The government was “more systematic” than before in ordering evacuations, said Antonio Contreras, political scientist at De La Salle University in the Philippines. It was “very ready” and few deaths were reported outside mining areas, he added.
14 million affected
About 3 million Filipinos were affected in the worst hit regions, and another 11 million nearby braced for flooding. Mangkhut went on to topple trees and damage infrastructure in southern China, where four people died.
Typhoon Yolanda, called Haiyan internationally, brought storm surges higher than expected in 2013. People were slow to move that year, too.
Officials issued storm surge warnings that year, but “it appears that many residents and local authorities underestimated” the event and thought that they could evacuate at a later stage or during the storm itself,” according to a 2015 study in the International Journal of Sustainable Future for Human Security.
“The results clearly highlight the need for better education and for development strategies in the region to focus on improving the resilience of local inhabitants,” the study said.
Uncontrolled mining
Duterte said Monday “uncontrolled” mining contributed to landslides Saturday. Duterte was “anti-mining” since before the typhoon, Contreras said.
“We have a problem with the mining industry,” he said via the presidential office website. “It has not contributed anything substantial to the national economy. That mining thing has really contributed a lot of heartaches for the Filipino people.”
On Thursday a landslide near the Philippine city Cebu buried 24 houses and killed at least 21 people in another spot known for mining, domestic media outlets said. The typhoon did not reach Cebu but brought heavy rains to much of the country.
“The issue about the capacity of the state regulator to determine the safety of mining areas will now be in question and in doubt,” Contreras said.
Some Filipinos see mining as an underexplored way to stimulate the economy, held back so far mainly by environmental groups and debates about whether to let foreign investors take a share. Aquino had pushed for clearer mining regulation during his 2010-2016 term, when he made foreign investment a priority.
Rice prices keep surging
Saturday’s typhoon is also threatening to ruin the October 2018 rice harvest as it flooded prime Philippine cropland, Kraft said. Filipinos have paid more for rice, a national staple, since August as earlier 2018 storms and perceptions of a shortage raised consumer prices.

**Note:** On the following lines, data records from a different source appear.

(* ===== verification/LoginIdentifier.v ===== *)
(** * Login identifiers ([domain/login_identifier.rs]) and tenant domains
      ([domain/tenant_domain.rs])

    What a user may type into the login form: a user name, an e-mail address, a
    telephone or an employee number, each with its own normal form.  The form does
    not say which it is, so a login looks for all the readings the input admits.
    [UnicodeCase] is the standard library's case mapping, whose tables are data. *)

From S2P Require Import Prelude Values Directory.

Class UnicodeCase := { to_lowercase : string -> string; to_uppercase : string -> string }.

Inductive LoginIdentifierType : Type := Username | Email | PhoneNumber | EmployeeNumber.
#[export] Instance LoginIdentifierType_eq_dec : EqDecision LoginIdentifierType.
Proof. solve_decision. Defined.
#[export] Program Instance LoginIdentifierType_enum : StringEnum LoginIdentifierType := {
  enum_name := "LoginIdentifierType";
  enum_table := [(Username, "username");
                 (Email, "email");
                 (PhoneNumber, "phone_number");
                 (EmployeeNumber, "employee_number")]
}.
Solve All Obligations with solve_enum.
Definition NORMALIZED_VALUE_MAX_LEN : Z := 255.
Definition DISPLAY_VALUE_MAX_LEN : Z := 320.
Definition PHONE_MIN_DIGITS : Z := 6.
Definition PHONE_MAX_DIGITS : Z := 20.

(** [chars().filter(char::is_ascii_digit)]. *)
Fixpoint ascii_digits (s : string) : string :=
  match s with
  | "" => ""
  | String c s' => if is_digit c then String c (ascii_digits s') else ascii_digits s'
  end.
(** [chars().filter(|c| !c.is_whitespace())] and [chars().any(char::is_whitespace)]. *)
Fixpoint remove_ws (s : string) (skip : nat) : string :=
  match s with
  | "" => ""
  | String c s' =>
      match skip with
      | S k => remove_ws s' k
      | O => match ws_len s with S k => remove_ws s' k | O => String c (remove_ws s' 0) end
      end
  end.
Fixpoint any_ws (s : string) : bool :=
  match s with "" => false | String _ s' => (0 <? ws_len s)%nat || any_ws s' end.

Section identifiers.
Context {UN : UnicodeCase}.

Definition identifier_normalize (k : LoginIdentifierType) (raw : string) : string :=
  let trimmed := trim raw in
  match k with
  | Username | Email => to_lowercase trimmed
  | PhoneNumber =>
      let digits := ascii_digits trimmed in
      if starts_with "+" trimmed then "+" ++ digits else digits
  | EmployeeNumber => to_uppercase (remove_ws trimmed 0)
  end.
Definition phone_char (c : ascii) : bool :=
  is_digit c || existsb (Ascii.eqb c) ["+"; "-"; " "; "("; ")"; "."]%char.
Definition identifier_accepts (k : LoginIdentifierType) (raw : string) : bool :=
  let trimmed := trim raw in
  if str_is_empty trimmed then false
  else match k with
  | Username => true
  | Email =>
      match split_on "@" trimmed with
      | [a; b] => negb (str_is_empty a) && negb (str_is_empty b)
      | _ => false
      end
  | PhoneNumber =>
      let digits := str_len (ascii_digits trimmed) in
      str_forallb phone_char trimmed && ((PHONE_MIN_DIGITS <=? digits) && (digits <=? PHONE_MAX_DIGITS))%Z
  | EmployeeNumber => negb (any_ws trimmed)
  end.
Definition identifier_normalize_checked (k : LoginIdentifierType) (raw : string)
  : Result MessageKey string :=
  let trimmed := trim raw in
  if str_is_empty trimmed then Err (message "api-login-identifier-required")
  else if (DISPLAY_VALUE_MAX_LEN <? char_count trimmed)%Z
  then Err (message_with_value "api-login-identifier-too-long" (pretty DISPLAY_VALUE_MAX_LEN))
  else if negb (identifier_accepts k trimmed) then Err (message match k with
    | Email => "api-email-invalid"
    | PhoneNumber => "api-login-identifier-phone-invalid"
    | EmployeeNumber => "api-login-identifier-employee-invalid"
    | Username => "api-login-identifier-required"
    end)
  else
    let normalized := identifier_normalize k trimmed in
    if str_is_empty normalized then Err (message "api-login-identifier-required")
    else if (NORMALIZED_VALUE_MAX_LEN <? char_count normalized)%Z
    then Err (message_with_value "api-login-identifier-too-long" (pretty NORMALIZED_VALUE_MAX_LEN))
    else Ok normalized.

(** [lookup_candidates]: each kind at most once, since the loop visits it once. *)
Definition add_candidate (input : string) (out : list (LoginIdentifierType * string))
  (k : LoginIdentifierType) : list (LoginIdentifierType * string) :=
  if negb (identifier_accepts k input) then out
  else
    let normalized := identifier_normalize k input in
    if str_is_empty normalized || (NORMALIZED_VALUE_MAX_LEN <? char_count normalized)%Z then out
    else if existsb (fun c => bool_decide (c.1 = k) && String.eqb c.2 normalized) out then out
    else (out ++ [(k, normalized)])%list.
Definition lookup_candidates (input : string) : list (LoginIdentifierType * string) :=
  fold_left (add_candidate input) [Username; Email; PhoneNumber; EmployeeNumber] [].

(** ** Registration and look-up agree *)
Lemma accepts_trim k raw : identifier_accepts k (trim raw) = identifier_accepts k raw.
Proof. unfold identifier_accepts. by rewrite trim_idempotent. Qed.
Lemma normalize_trim k raw : identifier_normalize k (trim raw) = identifier_normalize k raw.
Proof. unfold identifier_normalize. by rewrite trim_idempotent. Qed.
Lemma accepts_non_empty k raw : identifier_accepts k raw = true -> str_is_empty (trim raw) = false.
Proof. unfold identifier_accepts. by destruct (str_is_empty (trim raw)). Qed.

(** A key a login may look up under a kind. *)
Definition key_of (k : LoginIdentifierType) (input v : string) : Prop :=
  identifier_accepts k input = true /\ v = identifier_normalize k input
  /\ str_is_empty v = false /\ (char_count v <= NORMALIZED_VALUE_MAX_LEN)%Z.

Lemma normalize_checked_Ok k raw v :
  identifier_normalize_checked k raw = Ok v <->
  key_of k raw v /\ (char_count (trim raw) <= DISPLAY_VALUE_MAX_LEN)%Z.
Proof.
  unfold identifier_normalize_checked, key_of. rewrite accepts_trim, normalize_trim. split.
  - destruct (str_is_empty (trim raw)); [done|]. destruct (Z.ltb_spec DISPLAY_VALUE_MAX_LEN (char_count (trim raw))); [done|].
    destruct (identifier_accepts k raw); [|done]. cbn [negb].
    destruct (str_is_empty (identifier_normalize k raw)) eqn:E; [done|].
    destruct (Z.ltb_spec NORMALIZED_VALUE_MAX_LEN (char_count (identifier_normalize k raw))); [done|].
    intros [= <-]. repeat split; done || lia.
  - intros [(Ha & -> & He & Hl) Hd]. rewrite (accepts_non_empty _ _ Ha), Ha, He. cbn [negb].
    rewrite !(proj2 (Z.ltb_ge _ _)) by done. done.
Qed.

Lemma add_candidate_spec input out k c :
  c ∈ add_candidate input out k <-> c ∈ out \/ (c.1 = k /\ key_of k input c.2).
Proof.
  unfold add_candidate, key_of. destruct (identifier_accepts k input); cbn [negb]; [|naive_solver].
  destruct (str_is_empty (identifier_normalize k input)) eqn:Ee; cbn [orb].
  { split; [naive_solver|]. intros [?|(?&_&Hv&He&_)]; [done|]. congruence. }
  destruct (Z.ltb_spec NORMALIZED_VALUE_MAX_LEN (char_count (identifier_normalize k input))).
  { split; [naive_solver|]. intros [?|(?&_&Hv&_&Hl)]; [done|]. rewrite Hv in Hl. lia. }
  set (v := identifier_normalize k input) in *.
  assert (Hc : (c.1 = k /\ true = true /\ c.2 = v /\ str_is_empty c.2 = false /\ (char_count c.2 <= NORMALIZED_VALUE_MAX_LEN)%Z)
    <-> c = (k, v)).
  { destruct c as [k' v']. cbn. split; [intros (-> & _ & -> & _); done|]. intros [= -> ->]. done. }
  rewrite Hc. destruct (existsb _ out) eqn:Ex.
  - split; [naive_solver|]. intros [?| ->]; [done|]. apply existsb_exists in Ex as ([k' v'] & Hin & Hm).
    apply andb_true_iff in Hm as [Hk Hv]. apply bool_decide_eq_true in Hk. apply String.eqb_eq in Hv. cbn in *. subst.
    by apply list_elem_of_In.
  - rewrite elem_of_app, list_elem_of_singleton. done.
Qed.
Lemma lookup_candidates_spec input k v : (k, v) ∈ lookup_candidates input <-> key_of k input v.
Proof.
  unfold lookup_candidates. cbn [fold_left]. rewrite !add_candidate_spec. cbn [fst snd].
  split; [|destruct k; naive_solver]. intros H. destruct_or?; [by apply elem_of_nil in H|..]; destruct H as [-> H]; exact H.
Qed.

(** C38: What registers also logs in, and nothing else does.  The keys a login looks up for an
    input are, for every kind, exactly the value registering that input under that
    kind would store, apart from the limit on the length of what is displayed: an
    identifier that can be registered is among the candidates of the very text it
    was registered with, and no candidate is a value that kind would refuse. *)
Theorem registration_and_lookup_agree input k v :
  (identifier_normalize_checked k input = Ok v -> (k, v) ∈ lookup_candidates input)
  /\ ((k, v) ∈ lookup_candidates input -> (char_count (trim input) <= DISPLAY_VALUE_MAX_LEN)%Z ->
      identifier_normalize_checked k input = Ok v)
  /\ ((k, v) ∈ lookup_candidates input ->
      identifier_accepts k input = true /\ str_is_empty v = false /\ (char_count v <= NORMALIZED_VALUE_MAX_LEN)%Z).
Proof.
  rewrite lookup_candidates_spec, normalize_checked_Ok. unfold key_of. naive_solver.
Qed.
End identifiers.

(** ** What a lookup finds *)
Inductive UnresolvedReason : Type := ReasonNotFound | Ambiguous.
Definition reason_audit_code (r : UnresolvedReason) : string :=
  match r with ReasonNotFound => "unknown_user" | Ambiguous => "ambiguous_identifier" end.
Inductive LoginIdentifierMatch : Type :=
  | Resolved (user : User) | Unresolved (reason : UnresolvedReason).
Definition is_taken (m : LoginIdentifierMatch) : bool :=
  match m with Unresolved ReasonNotFound => false | _ => true end.

Record UserLoginIdentifier : Type := {
  li_id : Uuid;
  li_tenant_id : TenantId;
  li_user_id : Uuid;
  li_identifier_type : LoginIdentifierType;
  li_display_value : string;
  li_normalized_value : string;
  li_is_active : bool;
  li_is_primary : bool;
  li_is_primary_email : bool;
  li_created_at : DateTime;
  li_updated_at : DateTime
}.

(** ** Tenant domains *)
Definition DOMAIN_MAX_LEN : Z := 253.
Definition LABEL_MAX_LEN : Z := 63.
Record TenantDomain : Type := {
  td_id : Uuid; td_tenant_id : TenantId; td_domain : string;
  td_created_at : DateTime; td_updated_at : DateTime
}.
(** [trim_end_matches] of one ASCII character. *)
Fixpoint trim_end_matches (c : ascii) (s : string) : string :=
  match s with
  | "" => ""
  | String x s' => if str_forallb (Ascii.eqb c) s then "" else String x (trim_end_matches c s')
  end.
Definition normalize_domain (raw : string) : string :=
  to_ascii_lowercase (trim_end_matches "." (trim raw)).
Definition ends_with_char (c : ascii) (s : string) : bool :=
  match String.length s with O => false | S n => bool_decide (String.get n s = Some c) end.
Definition label_valid (label : string) : bool :=
  negb (str_is_empty label) && (str_len label <=? LABEL_MAX_LEN)%Z
  && negb (starts_with "-" label) && negb (ends_with_char "-" label)
  && str_forallb (fun c => is_ascii_alphanumeric c || Ascii.eqb c "-") label.
Definition validate_domain (raw : string) : Result MessageKey string :=
  let normalized := normalize_domain raw in
  if str_is_empty normalized then Err (message "api-tenant-domain-required")
  else if (DOMAIN_MAX_LEN <? str_len normalized)%Z
  then Err (message_with_value "api-tenant-domain-too-long" (pretty DOMAIN_MAX_LEN))
  else if negb (forallb label_valid (split_on "." normalized))
  then Err (message "api-tenant-domain-invalid")
  else Ok normalized.
Definition split_qualified_identifier (input : string) : option (string * string) :=
  '(local, domain) ← split_once "@" (trim input);
  if str_is_empty local || contains_char "@" domain then None
  else domain ← ok (validate_domain domain); Some (local, domain).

Some blame the government for letting prices rise.
Philippine officials estimated earlier this week that Typhoon Mangkhut caused agricultural damage of $264 million.
“Devastating crop damage” would pressure poor farmers in part by leaving them too little money to buy next season’s seeds, said Rajiv Biswas, executive director and Asia-Pacific chief economist with the research firm IHS Markit.
“If this results in even higher inflation because of the loss of essential food items, particularly rice — rice prices have been rising quite rapidly already even before this typhoon — the damage of loss of rice production means that prices will probably go up even more,” Biswas said.